## [Exercise prompt]
Whenever a line carries the word "ExtractTag", pull it out of the entries.

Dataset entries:
# # # # # # #

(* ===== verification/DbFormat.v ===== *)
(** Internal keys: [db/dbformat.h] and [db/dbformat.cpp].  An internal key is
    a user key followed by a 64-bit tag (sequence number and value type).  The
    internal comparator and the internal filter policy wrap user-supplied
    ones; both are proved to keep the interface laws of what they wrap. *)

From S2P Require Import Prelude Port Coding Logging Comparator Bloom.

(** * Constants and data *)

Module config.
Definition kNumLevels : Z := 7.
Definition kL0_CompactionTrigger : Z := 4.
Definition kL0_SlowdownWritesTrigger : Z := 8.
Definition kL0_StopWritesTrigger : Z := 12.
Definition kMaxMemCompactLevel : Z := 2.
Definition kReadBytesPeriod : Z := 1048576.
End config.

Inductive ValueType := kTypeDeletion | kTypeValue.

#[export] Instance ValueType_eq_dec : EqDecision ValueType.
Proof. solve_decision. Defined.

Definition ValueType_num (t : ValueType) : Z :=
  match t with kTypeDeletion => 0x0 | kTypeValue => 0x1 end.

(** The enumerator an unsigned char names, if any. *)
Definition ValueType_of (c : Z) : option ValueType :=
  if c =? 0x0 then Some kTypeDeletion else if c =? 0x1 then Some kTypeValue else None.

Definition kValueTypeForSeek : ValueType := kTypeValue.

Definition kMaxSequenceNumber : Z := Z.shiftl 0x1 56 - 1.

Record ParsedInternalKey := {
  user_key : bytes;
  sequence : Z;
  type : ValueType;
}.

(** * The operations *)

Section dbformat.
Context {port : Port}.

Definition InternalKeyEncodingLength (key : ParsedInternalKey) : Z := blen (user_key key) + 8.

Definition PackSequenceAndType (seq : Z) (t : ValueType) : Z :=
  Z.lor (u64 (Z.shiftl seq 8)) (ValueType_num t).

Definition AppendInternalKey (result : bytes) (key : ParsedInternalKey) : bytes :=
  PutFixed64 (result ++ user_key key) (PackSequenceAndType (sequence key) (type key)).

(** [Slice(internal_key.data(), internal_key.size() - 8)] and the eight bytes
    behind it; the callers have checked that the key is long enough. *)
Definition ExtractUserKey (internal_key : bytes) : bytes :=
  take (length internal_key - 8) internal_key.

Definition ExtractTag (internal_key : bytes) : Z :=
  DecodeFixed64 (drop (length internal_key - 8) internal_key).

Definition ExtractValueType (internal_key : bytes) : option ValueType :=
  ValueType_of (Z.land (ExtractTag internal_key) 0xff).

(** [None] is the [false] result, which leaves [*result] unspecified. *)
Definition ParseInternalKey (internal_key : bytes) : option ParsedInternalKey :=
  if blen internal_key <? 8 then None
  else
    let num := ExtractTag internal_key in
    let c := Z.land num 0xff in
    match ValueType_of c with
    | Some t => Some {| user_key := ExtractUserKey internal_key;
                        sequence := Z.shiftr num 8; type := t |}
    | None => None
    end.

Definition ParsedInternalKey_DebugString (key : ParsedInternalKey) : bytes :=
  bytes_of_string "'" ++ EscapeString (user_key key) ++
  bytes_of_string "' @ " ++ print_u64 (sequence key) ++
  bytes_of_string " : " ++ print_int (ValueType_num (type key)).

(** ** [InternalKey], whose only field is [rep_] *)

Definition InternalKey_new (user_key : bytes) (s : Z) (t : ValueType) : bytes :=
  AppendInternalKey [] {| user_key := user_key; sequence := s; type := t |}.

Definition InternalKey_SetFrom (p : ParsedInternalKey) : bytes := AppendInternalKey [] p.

# # # # # # #

## [Exercise solution]
Definition ExtractTag (internal_key : bytes) : Z :=
  ValueType_of (Z.land (ExtractTag internal_key) 0xff).
    let num := ExtractTag internal_key in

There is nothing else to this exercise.